BAGHDAD – U.S.-appointed interim Iraqi prime minister Iyad Allawi recently handed out $100 bills to journalists at a press conference. He then gave teachers an unexpected $100 bonus.
Allawi seems to be on his way to winning the election in Iraq, such as it is.
Wa’il Issam, an unemployed translator, has his views about this kind of campaign. "Allawi is bribing people and using money to buy votes and support from journalists, retired people and teachers," he said. "And I promise you that Allawi is fixing it so 70 percent of the Shias will vote for him, even though it will be a faked election."
Wa’il Issam spoke of other ‘provisions’ that will help Allawi. "Now it is possible for one family member to cast votes for all of the people in his house," he said. "How do you think a man who has worked for six secret service organizations from different countries could lose this election?"
Allawi has dollars and clout, but he appears to lack the respect of many Iraqis. "Anybody elected in these so-called elections will be a puppet of Bush," said an 18 year-old biology student at Baghdad University. "Especially Allawi."
Allawi’s CIA connections are never far from people’s minds.
"Allawi was a Ba’athist with Saddam and now he is a dummy of the Americans," says Ali Hammad Adnan, a 42-year-old who sells petrol on the black market to feed his family of four.
Allawi left Iraq in 1971 to study in London, and did not return to Iraq until after the U.S.-led invasion of his country. He has been accused on the other side of providing faulty intelligence to the United States to justify the invasion. He is known to have worked with the CIA in an attempt to overthrow former dictator Saddam Hussein in 1996.
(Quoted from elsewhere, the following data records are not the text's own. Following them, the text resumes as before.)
(* ===== verification/ApplyScope.v ===== *)
(** * Which applies exclude each other (src/api/service.rs, src/tx/domain_lock.rs)

    The lock keys of a request, as [apply_scope_lock_keys] builds and [DomainApplyLockTable]
    normalizes them, and exactly when two requests share one. *)
From S2P Require Export Service.

(** ** Keys are trimmed already *)

Lemma suffix_app_cases {A} (l k1 k2 : list A) :
  l `suffix_of` k1 ++ k2 → l `suffix_of` k2 ∨ ∃ l', l' ≠ [] ∧ l = l' ++ k2 ∧ l' `suffix_of` k1.
Proof.
  intros [k Hk]. apply app_eq_inv in Hk as [(l' & -> & ->)|(k' & -> & ->)].
  - destruct l' as [|a l']; [left; by exists []|]. right. exists (a :: l').
    split_and!; [done..|]. by exists k.
  - left. by exists k'.
Qed.

Lemma trimmed_prefixed (p x : string) a :
  head (bytes p) = Some a → last (bytes p) = Some ":"%char →
  Forall (λ w, head w ≠ Some a ∧ ":"%char ∉ w) whitespace → x ≠ "" → trimmed x →
  trimmed (p +:+ x).
Proof.
  unfold trimmed. rewrite bytes_app. intros Ha Hl Hw Hx [_ Hend]. rewrite Forall_forall in Hw.
  split; intros w Hin; destruct (Hw w Hin) as [Hh Hc].
  - destruct (bytes p) as [|b p']; [done|]. intros [k Hk].
    destruct w as [|c w]; [by apply whitespace_nonempty in Hin|]. by simplify_eq/=.
  - intros [Hs|(l' & Hne & -> & [k Hk])]%suffix_app_cases; [by apply (Hend w)|].
    rewrite Hk, last_app in Hl. destruct (last l') as [c|] eqn:Hc'; [|by apply last_None in Hc'].
    simplify_eq. apply last_Some_elem_of in Hc'. set_solver.
Qed.

(** ** The shape of the keys *)

Lemma component_Ok field value c :
  normalized_lock_component field value = Ok c → c = trim value ∧ c ≠ "" ∧ ":"%char ∉ bytes c.
Proof.
  unfold normalized_lock_component. destruct (str_is_empty (trim value)) eqn:He; [done|].
  destruct (str_contains _ _) eqn:Hc; [done|]. intros [= <-].
  split_and!; [done|by apply str_is_empty_false|]. revert Hc. unfold str_contains.
  generalize (bytes (trim value)). intros l. induction l as [|b l IH]; simpl; [set_solver|].
  rewrite orb_false_iff. intros [Hb Hl]. apply bool_decide_eq_false in Hb.
  apply not_elem_of_cons. split; [|by apply IH]. intros <-. destruct Hb. by exists l.
Qed.

Lemma traverse_Ok {E A B} (f : A → result E B) l ys :
  traverse f l = Ok ys → Forall2 (λ x y, f x = Ok y) l ys.
Proof.
  revert ys. induction l as [|x l IH]; simpl; intros ys; [intros [= <-]; constructor|].
  intros (y & Hy & (ys' & Hys & [= <-])%bind_Ok)%bind_Ok. constructor; auto.
Qed.
Lemma Forall2_In_l {A B} (R : A → B → Prop) l k x : Forall2 R l k → x ∈ l → ∃ y, y ∈ k ∧ R x y.
Proof. induction 1; set_solver. Qed.
Lemma Forall2_In_r {A B} (R : A → B → Prop) l k y : Forall2 R l k → y ∈ k → ∃ x, x ∈ l ∧ R x y.
Proof. induction 1; set_solver. Qed.

Section keys.
Context (q : ApplyDomainIntentRequest).
Notation dom := (trim (Intent.domain_id (adr_intent q))).

(** The keys a request asks for. *)
Inductive scope_key : string → Prop :=
  | key_domain : scope_key ("domain:" +:+ dom)
  | key_region r : opt_lock_scope (adr_options q) = ScopeRegion →
      opt_region_id (adr_options q) = Some r → scope_key ("region:" +:+ trim r)
  | key_pair e : opt_lock_scope (adr_options q) = ScopeSwitchPair →
      e ∈ endpoints (adr_intent q) →
      scope_key ("switch_pair:" +:+ dom +:+ ":" +:+ trim (me_endpoint_id e)).

(** Components are trimmed and hold no colon. *)
Lemma scope_keys_spec keys :
  apply_scope_lock_keys q = Ok keys →
  dom ≠ "" ∧ ":"%char ∉ bytes dom ∧ Forall (λ k, trimmed k ∧ k ≠ "") keys ∧
  ∀ k, k ∈ keys ↔ scope_key k.
Proof.
  unfold apply_scope_lock_keys. intros (d & (-> & Hd & Hc)%component_Ok & H)%bind_Ok.
  split; [done|]. split; [done|].
  assert (trimmed ("domain:" +:+ dom)) as Hdom.
  { apply (trimmed_prefixed _ _ "d"%char); [done|done| |done|apply trim_trimmed].
    by apply (bool_decide_unpack _). }
  destruct (opt_lock_scope (adr_options q)) eqn:Hs.
  - simplify_eq. split; [by apply Forall_singleton|]. intros k. rewrite list_elem_of_singleton.
    split; [intros ->; constructor|]. intros []; congruence.
  - apply bind_Ok in H as (r & Hr & (r' & (-> & Hr' & _)%component_Ok & [= <-])%bind_Ok).
    destruct (opt_region_id (adr_options q)) as [r0|] eqn:Hro; simplify_eq/=. split.
    + rewrite !Forall_cons. split_and!; [done..| |done|done].
      apply (trimmed_prefixed _ _ "r"%char); [done|done| |done|apply trim_trimmed].
      by apply (bool_decide_unpack _).
    + intros k. rewrite elem_of_cons, list_elem_of_singleton. split.
      * intros [Hk|Hk]; subst k; [constructor|by apply key_region].
      * intros []; [by left|right|]; congruence.
  - apply bind_Ok in H as (ks & Hks%traverse_Ok & H).
    assert (keys = sort_dedup (ks ++ ["domain:" +:+ dom])) as -> by (by destruct ks; simplify_eq).
    clear H. destruct (sort_dedup_spec (ks ++ ["domain:" +:+ dom])) as (_ & _ & Hin). split.
    + apply Forall_forall. intros k. rewrite Hin, elem_of_app, list_elem_of_singleton.
      intros [Hk|Hk]; [|by subst k].
      destruct (Forall2_In_r _ _ _ _ Hks Hk) as (e & _ & (e' & (-> & He & _)%component_Ok & [= <-])%bind_Ok).
      split; [|done]. rewrite <-!string_app_assoc.
      apply (trimmed_prefixed _ _ "s"%char); [done| | |done|apply trim_trimmed].
      * by rewrite !bytes_app, last_app.
      * by apply (bool_decide_unpack _).
    + intros k. rewrite Hin, elem_of_app, list_elem_of_singleton. split.
      * intros [Hk|Hk]; [|subst k; constructor].
        destruct (Forall2_In_r _ _ _ _ Hks Hk) as (e & Hel & (e' & (-> & _)%component_Ok & [= <-])%bind_Ok).
        by apply key_pair.
      * intros [|r|e _ He]; [by right|congruence|left].
        by destruct (Forall2_In_l _ _ _ _ Hks He) as (k' & Hk & (e' & (-> & _)%component_Ok & [= <-])%bind_Ok).
Qed.
End keys.

(** ** What the lock table makes of them *)

Lemma normalize_trimmed keys :
  Forall (λ k, trimmed k ∧ k ≠ "") keys → traverse normalize_scope_key keys = Ok keys.
Proof.
  induction 1 as [|k keys [Ht Hne] _ IH]; [done|]. cbn [traverse].
  assert (normalize_scope_key k = Ok k) as ->.
  { unfold normalize_scope_key. rewrite trimmed_trim by done. by apply str_is_empty_false in Hne as ->. }
  simpl. by rewrite IH.
Qed.

Lemma table_keys_spec q keys ordered :
  apply_scope_lock_keys q = Ok keys → normalize_scope_keys keys = Ok ordered →
  trim (Intent.domain_id (adr_intent q)) ≠ "" ∧
  ":"%char ∉ bytes (trim (Intent.domain_id (adr_intent q))) ∧ ∀ k, k ∈ ordered ↔ scope_key q k.
Proof.
  intros (Hd & Hc & Ht & Hin)%scope_keys_spec. unfold normalize_scope_keys.
  rewrite normalize_trimmed by done. simpl. case_bool_decide; [done|]. intros [= <-].
  split_and!; [done..|]. intros k. rewrite elem_of_bs_elems. unfold bs_collect.
  by rewrite elem_of_list_to_set, Hin.
Qed.

Lemma before_colon (a b x y : list ascii) :
  ":"%char ∉ a → ":"%char ∉ b → a ++ ":"%char :: x = b ++ ":"%char :: y → a = b.
Proof.
  revert b. induction a as [|c a IH]; intros [|d b] Ha Hb; simpl; intros H; simplify_eq;
    [done|set_solver..|]. f_equal. apply IH; [set_solver..|done].
Qed.

(** Two applies hold a lock in common, and so exclude each other, exactly when their
    domain ids agree up to surrounding white space, or both lock a region and the region ids
    do: whatever scope a request chooses it excludes every other apply of its domain, and no
    two unrelated requests wait for each other. *)
Theorem applies_exclude_iff q1 q2 keys1 keys2 ordered1 ordered2 :
  apply_scope_lock_keys q1 = Ok keys1 → normalize_scope_keys keys1 = Ok ordered1 →
  apply_scope_lock_keys q2 = Ok keys2 → normalize_scope_keys keys2 = Ok ordered2 →
  (∃ k, k ∈ ordered1 ∧ k ∈ ordered2) ↔
  trim (Intent.domain_id (adr_intent q1)) = trim (Intent.domain_id (adr_intent q2)) ∨
  opt_lock_scope (adr_options q1) = ScopeRegion ∧ opt_lock_scope (adr_options q2) = ScopeRegion ∧
    (trim <$> opt_region_id (adr_options q1)) = (trim <$> opt_region_id (adr_options q2)).
Proof.
  intros Ha1 Hn1 Ha2 Hn2.
  destruct (table_keys_spec _ _ _ Ha1 Hn1) as (_ & Hc1 & Hk1).
  destruct (table_keys_spec _ _ _ Ha2 Hn2) as (_ & Hc2 & Hk2).
  setoid_rewrite Hk1. setoid_rewrite Hk2. split.
  - intros (k & H1 & H2). destruct H1 as [|r1 Hs1 Hr1|e1 Hs1 _]; inversion H2 as [Hk|r2 Hs2 Hr2 Hk|e2 Hs2 _ Hk].
    + left. symmetry. exact Hk.
    + right. assert (trim r2 = trim r1) as Hr by exact Hk. rewrite Hr1, Hr2. simpl. by rewrite Hr.
    + left. apply (f_equal bytes) in Hk. rewrite !bytes_app in Hk.
      apply (inj bytes). symmetry. eapply before_colon; [exact Hc2|exact Hc1|exact Hk].
  - intros [Hd|(Hs1 & Hs2 & Hr)].
    + exists ("domain:" +:+ trim (Intent.domain_id (adr_intent q1))).
      split; [constructor|]. rewrite Hd. constructor.
    + revert Ha1 Ha2. unfold apply_scope_lock_keys. rewrite Hs1, Hs2.
      intros (d1 & _ & (r1 & Hr1 & _)%bind_Ok)%bind_Ok (d2 & _ & (r2 & Hr2 & _)%bind_Ok)%bind_Ok.
      destruct (opt_region_id (adr_options q1)) as [r1'|] eqn:Ho1; [|done].
      destruct (opt_region_id (adr_options q2)) as [r2'|] eqn:Ho2; [|done]. simplify_eq/=.
      exists ("region:" +:+ trim r1). split; [by apply key_region|]. rewrite Hr. by apply key_region.
Qed.


(** A service with in-memory stores, two leaves that do what they are told, and requests to
    it: a pod and its region. *)
Module ServiceSample.
Definition leaf (id : string) : DeviceId * ManagedDevice :=
  (mkDeviceId id, mkManagedDevice (mkDeviceInfo "t1" "s1" (mkDeviceId id) "10.0.0.1" 830 None None
     LeafA "vault:leaf" TrustOnFirstUse "http://adapter" Ready) (Some ApplySample.profile)).
Definition env : Env :=
  {| now_unix_secs n := N.of_nat n; new_tx_id n := "tx-" +:+ fmt_usize n;
     acquire_endpoint _ _ := Ok tt; acquire_many _ _ := Ok tt; pool_client _ _ := Ok tt;
     get_current_state_for_desired _ _ desired :=
       Ok (mkDeviceShadowState (ds_device_id desired) 0 ∅ ∅ ∅ ∅ ∅ ∅ []);
     get_capabilities _ _ := Ok ApplySample.profile; adapter _ := ApplySample.obey |}.
Definition se : ServiceEnv (Z:=PermitAll.Policy) :=
  {| se_env := env; se_confirmed_commit_timeout_secs := 120;
     se_authorization_policy := PermitAll.mkPolicy;
     se_get_current_state _ info := Ok (mkDeviceShadowState (info_id info) 0 ∅ ∅ ∅ ∅ ∅ ∅ []);
     se_force_unlock _ _ _ _ _ _ := Err (Internal "unused");
     se_endpoint_from_shared _ := Ok tt; se_to_string operation _ _ := Ok operation |}.
Definition service :
    AriaUnderlayService (J:=InMemoryJournal.Store) (S:=InMemoryShadow.Store)
      (I:=InMemoryIdempotency.Store) (D:=InMemoryDomainRecords.Store)
      (O:=InMemoryOperationSummaries.Store) (U:=NoopOperationAudit.Store)
      (P:=NoopProductAudit.Store) (K:=InMemorySecrets.Store) :=
  {| sv_world := ApplySample.world []; sv_inventory := list_to_map [leaf "leaf-a"; leaf "leaf-b"];
     sv_apply_idempotency := mkApplyIdempotencyRegistry ∅ (InMemoryIdempotency.mkStore ∅);
     sv_domain_apply_records := InMemoryDomainRecords.mkStore ∅;
     sv_event_sink := mkSinkState [] (InMemoryOperationSummaries.mkStore []) None;
     sv_product_audit := NoopProductAudit.mkStore; sv_secret_store := ∅ |}.
Definition pod (name : string) : UnderlayDomainIntent :=
  let i := RetrySample.fabric in
  mkUnderlayDomainIntent name (topology i) (take 2 (endpoints i)) (members i) (di_vlans i)
    (di_interfaces i) [] [] [] [] [] [] [] [] [] [].
Definition request (id name : string) (key : option string) (scope : ApplyLockScope)
    (region : option string) : ApplyDomainIntentRequest :=
  mkApplyDomainIntentRequest id None key (pod name)
    (mkApplyOptions false false ReportOnly scope region).
Definition first : ApplyDomainIntentRequest := request "req-1" "pod-1" (Some "k1") ScopeDomain None.
Definition again : ApplyDomainIntentRequest := request "req-2" "pod-1" (Some " k1 ") ScopeDomain None.
End ServiceSample.

Example service_sample_applies :
  let '(x, s) := apply_domain_intent ServiceSample.se ServiceSample.first ServiceSample.service in
  (resp_status <$> x) = Ok Success ∧ length (w_trace (sv_world s)) = 24%nat ∧
  (reused <$> (apply_domain_intent ServiceSample.se ServiceSample.again s).1) = Ok true.
Proof. vm_compute. auto. Qed.


Lemma applies_exclude_iff_witness :
  ∃ k, k ∈ ["domain:pod-1"; "region:eu"] ∧ k ∈ ["domain:pod-1"].
Proof.
  apply (applies_exclude_iff
    (ServiceSample.request "req-1" " pod-1" None ScopeRegion (Some "eu"))
    (ServiceSample.request "req-2" "pod-1 " None ScopeDomain None)
    ["domain:pod-1"; "region:eu"] ["domain:pod-1"]); try (vm_compute; reflexivity).
  left. vm_compute. reflexivity.
Defined.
Now Iraqis distrust Allawi. "It’s not a matter of elections," said 23-year-old Suhaid, a computer science engineer in Baghdad. "Those with power will stay in power. This is all a big lie we are facing, and these elections are totally illegitimate."
Allawi is determined to hold elections under any circumstances. Security measures continue to increase, and now Iran has announced the closure of its borders with Iraq until after the elections. Curfew hours within Iraq have already been extended.
The U.S. military faces an average of 80 attacks a day now as Iraqi resistance continues to spread.
U.S. forces are hitting back. U.S. and Iraqi forces raided a mosque in Sadr City in Baghdad Wednesday and detained 25 followers of Shia cleric Moqtada al-Sadr who is boycotting the elections. At least nine Iraqis have died during a string of car bomb attacks in Kirkuk in the north.
But many Iraqis still say they will vote for Allawi.
"I will vote for Allawi because I think he will bring the security for us which we so desperately need," said Zuthir Abbas in the Khadamiya district of Baghdad.
Abbas announced his intention even though he said he does not know the number of the electoral list Allawi heads, or where he would go to vote, since the Commission for Elections in Iraq has yet to announce the location of polling stations.
Others say they will vote, whatever the legitimacy of the elections.
"Whether he is legitimately elected or not, he will remain in power," said 28-year-old Shia blacksmith Ahmed Shuhab. "He appears strong and he acts like he knows what he is doing because the American and Iraqi armies are supporting him."